### [Task objective]
Only the lines of the data below from the one with "Definition calm (op" through the one with "Section calmly." are wanted. Repeat them exactly.

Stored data

(* ===== verification/RestoreOrder.v ===== *)
(** * RestoreOrder: the order a restore keeps

    What every run of [restore_prepared] does before what, over all answers of the
    host and every point it may stop at. *)

From S2P Require Import Prelude RStr Fs Room IndexedClaim Slot Host Egress CloneRoutes CloneNet Config Snapshot Intents Prog Sys Process Teardown InodeSeal Images Launch Boot RestoreLaunch RestoreSource RestoreTeardown RestoreExec.
From stdpp Require Import options.

(** Calls the order says nothing about. *)
Definition calm (op : sysop) : Prop :=
  match op with
  | OSpawn _ _ | OWriteStdin _ _ | OSlotLease _ _ _ _ | OSlotLeaseClone _ _ _ _ => False
  | OEgressInstall _ _ | OEgressInstallClone _ _ | OWitnessStart _ _ _ | OServeResume _ _ _ _ _ => False
  | ORunStatus _ _ | OAwaitAcked _ _ | OCreateRestoreIntent _ => False
  | ORun program args => adds_tap program args = false
  | _ => True
  end.

Lemma teardown_calm op : teardown_op op → calm op.
Proof. by destruct op. Qed.

Section calmly.
  Context (show_path : path → string) (resolve : string → path) (immutable_flag : N) (sha256 : string → string)
    (home : option path) (config : RoomsConfig) (fuel : nat).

### [Written answer]
Definition calm (op : sysop) : Prop :=
  match op with
  | OSpawn _ _ | OWriteStdin _ _ | OSlotLease _ _ _ _ | OSlotLeaseClone _ _ _ _ => False
  | OEgressInstall _ _ | OEgressInstallClone _ _ | OWitnessStart _ _ _ | OServeResume _ _ _ _ _ => False
  | ORunStatus _ _ | OAwaitAcked _ _ | OCreateRestoreIntent _ => False
  | ORun program args => adds_tap program args = false
  | _ => True
  end.

Lemma teardown_calm op : teardown_op op → calm op.
Proof. by destruct op. Qed.

Section calmly.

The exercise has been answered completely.